**WORK REQUEST:** Among the lines below, copy each one in which "others" appears.

**PROVIDED ENTRIES:**
______

(* ===== verification/Composition.v ===== *)
(** * Sessions, work items and agent communication on one journal

    The repositories share a journal: the work service writes through two of them, and the
    inclusion of messages in a turn is a write to a session and to its inbox at once.  A
    batch of the one carries the events of the others around its own, so in the joint
    system, whatever interleaves, the three invariants hold; and every operation of the
    session and the work repository is a run of it, with what the communication service
    stages in its batch. *)

From S2P Require Import Prelude Json Contracts Boundary Platform JournalStore Journal Store.
From S2P Require Import JournalModel JournalAppend StoreSpec StoreCorrect SessionContracts Session Interleaving.
From S2P Require Import SessionModel SessionCorrect SessionOps SessionSafety.
From S2P Require Import WorkContracts Work Aggregates WorkModel WorkOps WorkSafety WorkService.
From S2P Require Import Communication CommunicationModel CommunicationSafety.
From stdpp Require Import relations.

Open Scope string_scope.
Open Scope op_scope.

(** A name of one kind is not of another. *)
Lemma starts_with_apart s p q :
  starts_with p q = false -> starts_with q p = false -> starts_with s p = true -> starts_with s q = false.
Proof.
  unfold starts_with. revert p q. induction s as [|c s IH]; intros p q Hpq Hqp Hp.
  - by destruct p, q.
  - destruct p as [|d p]; [by destruct q|]. destruct q as [|e q]; [done|]. simpl in *.
    destruct (ascii_dec d c) as [->|]; [|done]. destruct (ascii_dec e c) as [->|Hne]; [|done].
    destruct (ascii_dec c c); [|done]. by apply (IH p q).
Qed.
Lemma existsb_apart s ps q :
  forallb (fun p => negb (starts_with p q) && negb (starts_with q p)) ps = true ->
  existsb (starts_with s) ps = true -> starts_with s q = false.
Proof.
  intros Hf (p & Hin & Hp)%existsb_exists. rewrite forallb_forall in Hf. specialize (Hf p Hin).
  apply andb_true_iff in Hf as [Hpq%negb_true_iff Hqp%negb_true_iff]. by eapply starts_with_apart.
Qed.
Definition SESSION_PREFIXES : list string := ["session:"; "session-title:"; "session-lifecycle:"].
Definition WORK_PREFIXES : list string := ["task:"; "decision:"; "plan:"; "goal:"; "subagent:"].
Lemma session_own_prefixes s : session_own s = existsb (starts_with s) SESSION_PREFIXES.
Proof. unfold session_own. simpl. by rewrite orb_false_r, orb_assoc. Qed.
Lemma work_own_prefixes s : work_own s = existsb (starts_with s) WORK_PREFIXES.
Proof. unfold work_own. simpl. by rewrite orb_false_r, !orb_assoc. Qed.
Lemma work_foreign event : work_own (ne_stream_id event) = true -> foreign event.
Proof. rewrite work_own_prefixes. intros Hs. split; by apply (existsb_apart _ WORK_PREFIXES). Qed.
Lemma comm_not_session s : on_comm s = true -> session_own s = false.
Proof.
  intros Hs. unfold session_own.
  by rewrite (existsb_apart s COMM_PREFIXES "session:" eq_refl Hs), (existsb_apart s COMM_PREFIXES "session-title:" eq_refl Hs),
    (existsb_apart s COMM_PREFIXES "session-lifecycle:" eq_refl Hs).
Qed.
Lemma comm_not_work s : on_comm s = true -> work_own s = false.
Proof.
  intros Hs. unfold work_own.
  by rewrite (existsb_apart s COMM_PREFIXES "task:" eq_refl Hs), (existsb_apart s COMM_PREFIXES "decision:" eq_refl Hs),
    (existsb_apart s COMM_PREFIXES "plan:" eq_refl Hs), (existsb_apart s COMM_PREFIXES "goal:" eq_refl Hs),
    (existsb_apart s COMM_PREFIXES "subagent:" eq_refl Hs).
Qed.

Section Joint.
Context `{SessionCodec} `{!SessionCodecOk} `{WorkCodecsOk} `{Externals} `{CommunicationCodecsOk}.
Context {J} `{EventJournalOk J}.

Definition joint_ok (h : history) : Prop := sessions_ok h /\ work_ok h /\ comm_ok h.
(** A batch that each of the repositories may find in the journal. *)
Definition joint_batch (h : history) (batch : list NewEvent) : Prop :=
  prepared h batch /\ work_batch h batch /\ comm_batch h batch.
Definition joint_step : J * list (list NewEvent) -> J * list (list NewEvent) -> Prop :=
  journal_step joint_batch.
(** An event of neither a session nor a work item. *)
Definition neither (event : NewEvent) : Prop := foreign event /\ off_work event.
(** What a caller adds to a batch: events of the communication service, or of others. *)
Definition staged_for (h : history) (additional : list NewEvent) : Prop :=
  Forall neither additional /\ comm_batch h additional.
Lemma staged_nil h : staged_for h [].
Proof. split; [apply Forall_nil_2|by left]. Qed.

Lemma joint_batch_ok inputs (h g : history) batch es :
  chain h.*1 -> (count h < u64_max)%N -> joint_batch h batch -> joint_ok (h ++ g) ->
  batch_committed (h ++ g) inputs batch es -> joint_ok ((h ++ g) ++ entries batch es).
Proof.
  intros Hc Hm (Hs & Hw & Hco) (Hos & How & Hoc) Hb.
  split_and!; [by apply (prepared_ok inputs)|by apply (work_batch_ok inputs)|by apply (comm_batch_ok inputs)].
Qed.

Lemma off_work_batch h batch : Forall off_work batch -> work_batch h batch.
Proof. intros (Ht & Hd & Hp & Hg & Hs)%off_work_all. split_and!; by apply off_batch. Qed.
Lemma session_off_work event : session_own (ne_stream_id event) = true -> off_work event.
Proof. rewrite session_own_prefixes. intros Hs. split_and!; by apply (existsb_apart _ SESSION_PREFIXES). Qed.
(** What a batch around the caller's events is to the communication service. *)
Lemma comm_around own h add batch :
  (forall s, on_comm s = true -> own s = false) -> around own add batch -> comm_batch h add ->
  comm_batch h batch.
Proof.
  intros Ho Ha Hc. unfold comm_batch.
  assert (own_events batch = own_events add) as ->; [|done].
  apply (around_filter own); [|done]. intros e. apply Ho.
Qed.
Lemma session_joint add h batch :
  staged_for h add -> prepared_by add h batch -> joint_batch h batch.
Proof.
  intros [Ha Hc] [Hp Hf]. split_and!; [done| |by eapply (comm_around session_own); [apply comm_not_session|..]].
  apply off_work_batch, Forall_forall. intros event Hin.
  destruct (around_elem _ _ _ _ Hf Hin) as [Ho|Hadd]; [by apply session_off_work|].
  rewrite Forall_forall in Ha. by apply Ha.
Qed.
Lemma work_joint add h batch : staged_for h add -> written add h batch -> joint_batch h batch.
Proof.
  intros [Ha Hc] [Hw Hf]. split_and!; [|done|by eapply (comm_around work_own); [apply comm_not_work|..]].
  apply prepared_foreign, Forall_forall. intros event Hin.
  destruct (around_elem _ _ _ _ Hf Hin) as [Ho|Hadd]; [by apply work_foreign|].
  rewrite Forall_forall in Ha. by apply Ha.
Qed.
(** A batch of the communication service is the others' concern only where it is theirs. *)
Lemma comm_joint h batch : staged_for h batch -> joint_batch h batch.
Proof.
  intros [Ha Hc]. split_and!; [| |done].
  - apply prepared_foreign. eapply Forall_impl; [exact Ha|]. by intros event [].
  - apply off_work_batch. eapply Forall_impl; [exact Ha|]. by intros event [].
Qed.

(** Every operation of either repository. *)
Inductive JointAction :=
| OnSession (a : SessionAction)
| OnWork (a : WorkAction).
Definition run_joint (inputs : Inputs) (a : JointAction) (j : J) : J :=
  match a with OnSession a => run_action inputs a j | OnWork a => run_work inputs a j end.
Definition joint_fit (h : history) (a : JointAction) : Prop :=
  match a with
  | OnSession a => action_fit a /\ staged_for h (action_events a)
  | OnWork a => work_fit a /\ staged_for h (work_events a)
  end.
Definition joint_size (a : JointAction) : N :=
  match a with OnSession a => action_size a | OnWork a => work_size a end.

Lemma joint_action_batch j h inputs a :
  holds j h -> joint_ok h -> inputs_ok inputs -> joint_fit h a ->
  (count h + joint_size a + 1 < u64_max)%N ->
  one_batch joint_batch j h inputs (joint_size a) (run_joint inputs a j).
Proof.
  intros Hh (Hs & Hw & _) Hi Hf Hle. destruct a as [a|a]; destruct Hf as [Hf Ha].
  - eapply one_batch_mono; [|by apply action_batch]. intros batch. by apply session_joint.
  - eapply one_batch_mono; [|by apply work_action_batch]. intros batch. by apply work_joint.
Qed.

(** C13. Sessions, work items and agent communication share the journal safely: however
    the operations of the repositories interleave, each committing its batch after any number
    of other commits or again, every session stays one conversation, every work item a run of
    its kind, and the inboxes, receipts and accounts of the communication service consistent;
    and every operation of the session and the work repository, alone, with what is staged in
    its batch, is such a run. *)
Theorem joint_interleaved (j j' : J) (h : history) batches :
  holds j h -> joint_ok h ->
  (rtc joint_step (j, []) (j', batches) -> exists g, holds j' (h ++ g) /\ joint_ok (h ++ g)) /\
  (forall inputs a, inputs_ok inputs -> joint_fit h a -> (count h + joint_size a + 1 < u64_max)%N ->
    exists batches', rtc joint_step (j, batches) (run_joint inputs a j, batches')).
Proof.
  intros Hh Hok. split.
  - intros Hr. eapply (interleaved_ok joint_batch joint_ok); [|done..].
    intros inputs h' g' batch es. by apply joint_batch_ok.
  - intros inputs a Hi Hf Hle. eapply (one_batch_refines joint_batch); try done. by apply joint_action_batch.
Qed.
End Joint.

______

**OUTPUT BELOW:**
    batch of the one carries the events of the others around its own, so in the joint
(** What a caller adds to a batch: events of the communication service, or of others. *)
(** A batch of the communication service is the others' concern only where it is theirs. *)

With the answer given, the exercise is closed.